Her ambition to be a musician came from stories she heard from her grandmother, including one about Austrian composer Gustav Mahler, who lived two streets away. Herz-Sommer distinguished herself from her twin sister by being the optimist, full of joy and happiness. When her mother was being deported, her final words to her daughter were “Study the Chopin Etudes!” And when her husband was transported from Theresienstadt to Auschwitz, his last words to his wife were, “Do what ever you can to remain in Theresienstadt!” These two messages sustained Herz-Sommer until liberation.
As the authors describe, the “ghetto paradise” of Theresienstadt had a vast machinery of performance — musical, operatic, theatrical — designed to create a façade of normalcy and mask what was in fact a concentration camp. Alice’s husband, Leopold Sommer, a musician in his own right, was a doting husband to Alice.

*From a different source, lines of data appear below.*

(** As long as the environment reports nothing done and the tensors can
    be viewed. *)
Lemma never_done_turns (Inv : Env → Prop) (vo : Obs → option Obs)
    (va : Act → option Act) n (k : nat) env ms obs :
  (∀ a env, Inv env →
     Inv (env_step a env).1
     ∧ is_Some (vo (env_step a env).2.1.1)
     ∧ length (env_step a env).2.1.2 = n
     ∧ (env_step a env).2.2 = replicate n false) →
  (∀ ms shaped, is_Some (va (vmap_state_forward ms shaped).2)) →
  Inv env → is_Some (vo obs) →
  ∃ env' ms' obs' rewards dones,
    turns vo vmap_state_forward va env_step k (env, ms, obs)
                    (env', ms', obs') rewards dones
    ∧ Inv env'
    ∧ Forall (λ r, length r = n) rewards
    ∧ Forall (λ d, d = replicate n false) dones.
Proof.
  intros Hstep Hact. revert env ms obs.
  induction k as [|k IH]; intros env ms obs Henv [shaped Hvo].
  - exists env, ms, obs, [], []. split_and!; [constructor|done..].
  - destruct (vmap_state_forward ms shaped) as [ms1 action] eqn:Hf.
    destruct (Hact ms shaped) as [flat Hva]. rewrite Hf in Hva. simpl in Hva.
    destruct (Hstep flat env Henv) as (Hinv & Hobs & Hr & Hd).
    destruct (env_step flat env) as [env1 [[obs1 reward] done]] eqn:Hs.
    simpl in *.
    destruct (IH env1 ms1 obs1 Hinv Hobs) as (env' & ms' & obs' & rewards & dones
                                               & Hturns & Hinv' & Hrs & Hds).
    exists env', ms', obs', (reward :: rewards), (done :: dones).
    split_and!; [by econstructor|done|by constructor|by constructor].
Qed.

Lemma latched_never_done n dones :
  Forall (λ d, d = replicate n false) dones →
  latched (replicate n false) dones = replicate n false.
Proof.
  unfold latched. induction 1 as [|d dones -> _ IH]; [done|].
  simpl. by rewrite zip_with_replicate.
Qed.

(** X17. With an environment that never reports an instance done (as
    long as it is in states [Inv], which [reset] and [step] keep), with
    observations and actions that can be viewed in the shapes of the
    policy and of the environment, and with at least one instance, the
    rollout is never cut short: it makes exactly [max_episode_length]
    turns and returns. *)
Theorem evaluate_gene_full_length (Inv : Env → Prop) self key first rest env :
  let n := pop_size self * num_episodes self in
  (∀ env, Inv env →
     Inv (env_reset env).1
     ∧ is_Some (view_obs (pop_size self) (num_episodes self) (env_reset env).2)) →
  (∀ a env, Inv env →
     Inv (env_step a env).1
     ∧ is_Some (view_obs (pop_size self) (num_episodes self) (env_step a env).2.1.1)
     ∧ length (env_step a env).2.1.2 = n
     ∧ (env_step a env).2.2 = replicate n false) →
  (∀ ms shaped, is_Some (view_action n (vmap_state_forward ms shaped).2)) →
  Inv env → 0 < n → size0 first = Some (pop_size self) →
  ∃ env' ms' obs' rewards dones,
    turns_of self (Z.to_nat (max_episode_length self))
          ((env_reset env).1, (key, first) :: rest, (env_reset env).2)
          (env', ms', obs') rewards dones
    ∧ _evaluate_gene self ((key, first) :: rest) env
      = (env', inr (ms', view2 (pop_size self) (num_episodes self)
                               (summed add (replicate n zero) rewards))).
Proof.
  intros n Hreset Hstep Hact Henv Hn Hsize. subst n.
  destruct (Hreset env Henv) as [Hinv0 Hobs0].
  destruct (never_done_turns Inv _ _ _ (Z.to_nat (max_episode_length self))
              (env_reset env).1 ((key, first) :: rest) (env_reset env).2 Hstep
              Hact Hinv0 Hobs0)
    as (env' & ms' & obs' & rewards & dones & Hturns & _ & Hrs & Hds).
  exists env', ms', obs', rewards, dones. split; [done|].
  eapply evaluate_gene_made; try done.
  - eapply Forall_impl; [exact Hds|]. intros d ->. apply length_replicate.
  - by left.
  - intros j Hj. rewrite latched_never_done by (by apply Forall_take).
    destruct (pop_size self * num_episodes self); [lia|done].
Qed.

End GenesisFacts.

(** ** [GenesisProblem.evaluate]: the merged model state *)

Section GenesisEvaluate.
Import GenesisProblem.
Context {Env P Obs Act R F : Type}.
Variable env_reset : Env → Env * Obs.
Variable env_step : Act → Env → Env * (Obs * list R * list bool).
Variable vmap_state_forward : odict P → Obs → odict P * Act.
Variable view_obs : nat → nat → Obs → option Obs.
Variable view_action : nat → Act → option Act.
Variable size0 : P → option nat.
Variable zero : R.
Variable add : R → R → R.
Variable reduce_fn : list (list R) → F.

Local Abbreviation _evaluate_gene :=
  (_evaluate_gene env_reset env_step vmap_state_forward view_obs view_action
                  size0 zero add).
Local Abbreviation evaluate :=
  (evaluate env_reset env_step vmap_state_forward view_obs view_action
            size0 zero add reduce_fn).

Implicit Types (self : GenesisProblem.t P) (env : Env).

Lemma merge_nonempty {A} (a b : odict A) : merge a b = [] → a = [] ∧ b = [].
Proof.
  assert (Hkeep : ∀ (d c : odict A), c ≠ [] → merge c d ≠ []).
  { unfold merge. induction d as [|[k v] d IH]; intros c Hc; [done|].
    simpl. apply IH. destruct c as [|[k' v'] c]; [done|].
    simpl. by destruct (String.eqb k' k). }
  destruct a as [|e a].
  - destruct b as [|[k v] b]; [done|]. intros H. exfalso. revert H.
    unfold merge. simpl. by apply (Hkeep b [(k, v)]).
  - intros H. exfalso. revert H. by apply Hkeep.
Qed.

(** The merged dictionary begins with the first key of the left one, under
    which it holds the value of the right one if that has the key. *)
Lemma merge_head {A} k0 (t0 : A) rest pp :
  NoDup pp.*1 →
  ∃ rest', merge ((k0, t0) :: rest) pp
           = (k0, default t0 (odict_get k0 pp)) :: rest'.
Proof.
  revert t0 rest. induction pp as [|[k v] pp IH]; intros t0 rest Hdup.
  - by exists rest.
  - rewrite fmap_cons in Hdup. apply NoDup_cons in Hdup as [Hk Hdup].
    unfold merge. simpl. destruct (String.eqb_spec k0 k) as [->|Hne].
    + destruct (IH v rest Hdup) as [rest' Hrest]. exists rest'.
      unfold merge in Hrest. rewrite Hrest.
      rewrite String.eqb_refl. simpl. by rewrite (odict_get_fresh k pp Hk).
    + destruct (IH t0 (odict_set k v rest) Hdup) as [rest' Hrest]. exists rest'.
      unfold merge in Hrest. rewrite Hrest.
      destruct (String.eqb_spec k k0) as [->|_]; done.
Qed.

Lemma evaluate_gene_not_raised self ms env env' e :
  _evaluate_gene self ms env = (env', inl e) →
  (e = StopIteration → ms = [] ∧ env' = env)
  ∧ (e = Builtin AssertionError →
     ∃ key first rest actual,
       ms = (key, first) :: rest ∧ size0 first = Some actual
       ∧ actual ≠ pop_size self ∧ env' = env).
Proof.
  intros Hrun. unfold GenesisProblem._evaluate_gene in Hrun.
  destruct ms as [|[key first] rest].
  - injection Hrun as <- <-. split; [done|]. discriminate.
  - destruct (size0 first) as [actual|] eqn:Hactual.
    2: { injection Hrun as <- <-. split; discriminate. }
    destruct (Nat.eqb_spec actual (pop_size self)) as [Hsize|Hsize];
      simpl in Hrun.
    + destruct (env_reset env) as [env1 obs].
      destruct (rollout _ _ _ _ _ _ _ _ _ _ _ _) as [env2 [e2|[ms2 total]]] eqn:Hroll;
        [|done].
      injection Hrun as <- <-.
      apply rollout_raises in Hroll as [-> _]. split; discriminate.
    + injection Hrun as <- <-. split; [discriminate|].
      intros _. by exists key, first, rest, actual.
Qed.

(** X18. [evaluate] raises [StopIteration] exactly when the policy has no
    state and no parameter is supplied, and then the environment has not
    been touched. *)
Theorem evaluate_stop_iteration_iff self pop_params env env' :
  evaluate self pop_params env = (env', inl StopIteration)
  ↔ vmap_init_state self = [] ∧ pop_params = [] ∧ env' = env.
Proof.
  unfold GenesisProblem.evaluate. split.
  - destruct (_evaluate_gene self _ env) as [env1 [e|[ms1 rewards]]] eqn:Hrun;
      [|done].
    intros [= <- ->].
    destruct (evaluate_gene_not_raised _ _ _ _ _ Hrun) as [Hstop _].
    destruct (Hstop eq_refl) as [Hnil ->].
    apply merge_nonempty in Hnil as [? ?]. done.
  - intros (Hinit & -> & ->). by rewrite Hinit.
Qed.

(** X19. The size check of [evaluate] depends on one tensor only: the one
    under the first key of the initial model state, taken from
    [pop_params] if it is supplied there.  The call stops with the
    assertion error, the environment untouched, exactly when the leading
    axis of this tensor exists and is not [pop_size]; the sizes of all
    other tensors are not looked at. *)
Theorem evaluate_checks_first_tensor self k0 t0 rest pop_params env :
  vmap_init_state self = (k0, t0) :: rest →
  NoDup pop_params.*1 →
  evaluate self pop_params env = (env, inl (Builtin AssertionError))
  ↔ ∃ actual, size0 (default t0 (odict_get k0 pop_params)) = Some actual
              ∧ actual ≠ pop_size self.
Proof.
  intros Hinit Hdup. unfold GenesisProblem.evaluate. rewrite Hinit.
  destruct (merge_head k0 t0 rest pop_params Hdup) as [rest' ->].
  split.
  - destruct (_evaluate_gene self _ env) as [env1 [e|[ms1 rewards]]] eqn:Hrun;
      [|done].
    intros [= -> ->].
    destruct (evaluate_gene_not_raised _ _ _ _ _ Hrun) as [_ Hassert].
    destruct (Hassert eq_refl)
      as (key & first & rest0 & actual & [= <- <- <-] & Hactual & Hsize & _).
    by exists actual.
  - intros (actual & Hactual & Hsize). unfold GenesisProblem._evaluate_gene.
    by rewrite Hactual, (proj2 (Nat.eqb_neq _ _) Hsize).
Qed.

End GenesisEvaluate.

(** ** [GenesisProblem] on [HoverEnv] *)

Section GenesisOnHover.
Context {Phys P Obs Act R : Type}.
Variable advance : Act → Phys → Phys.
Variable crash_condition : Phys → list bool.
Variable reset_phys : list nat → Phys → Phys.
Variable observe : Phys → Phys.
Variable obs_buf : Phys → Obs.
Variable rew_buf : Phys → list R.
Variable vmap_state_forward : odict P → Obs → odict P * Act.
Variable view_obs : nat → nat → Obs → option Obs.
Variable view_action : nat → Act → option Act.
Variable size0 : P → option nat.
Variable zero : R.
Variable add : R → R → R.

Local Abbreviation hover_step :=
  (HoverEnv.step advance crash_condition reset_phys observe obs_buf rew_buf).
Local Abbreviation hover_reset := (HoverEnv.reset reset_phys obs_buf).
Local Abbreviation hover_call :=
  (HoverEnv.call advance crash_condition reset_phys observe obs_buf rew_buf).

Her son Stephan, an inquisitive and gifted pianist, was deported to Theresienstadt at age six. There he survived with his mother by performing in plays, including Brundibar.
We learn from this book that in Theresienstadt, Herz-Sommer chose pieces of music that enabled inmates to identify with their despair, and at the same time gave them hope for a future. Coming through always in this riveting book is the angst of a mother trying to protect her child, the personal narrative beautifully woven into the picture of the cultural life of the camp. Alice’s Piano is a valuable contribution to the genre of Holocaust memoir and an estimable contribution to social and cultural history.
After liberation, Alice Herz-Sommer returned to Prague, and, in a story all too familiar, faced anti-Semitism again. She vowed not to speak about Theresienstadt, nor about the fate of her husband. After she performed a concert broadcast over Radio Prague, her sister Marianne, hearing it on short-wave radio in Palestine, knew that Alice had survived the war. In Prague in 1948, Herz-Sommer gave a concert the profits from which went to buy Czech weapons for Jews in Palestine, and she herself moved to Israel in 1949. Alice thrived professionally and socially, all the while raising a son who eventually continued his musical studies in Paris, where he won the Grand Prix of the Paris Conservatory. He married and settled in London, and in 1986 his mother moved there to be near her son and his family. She continued to give concerts, and swim regularly, and she is still in daily contact with friends worldwide..
Eva Fogelman is a social psychologist and psychotherapist. She is the award-winning author of Conscience and Courage: Rescuers of Jews During the Holocaust. She also wrote and co-produced the award-winning film “Breaking the Silence: The Generation After the Holocaust.”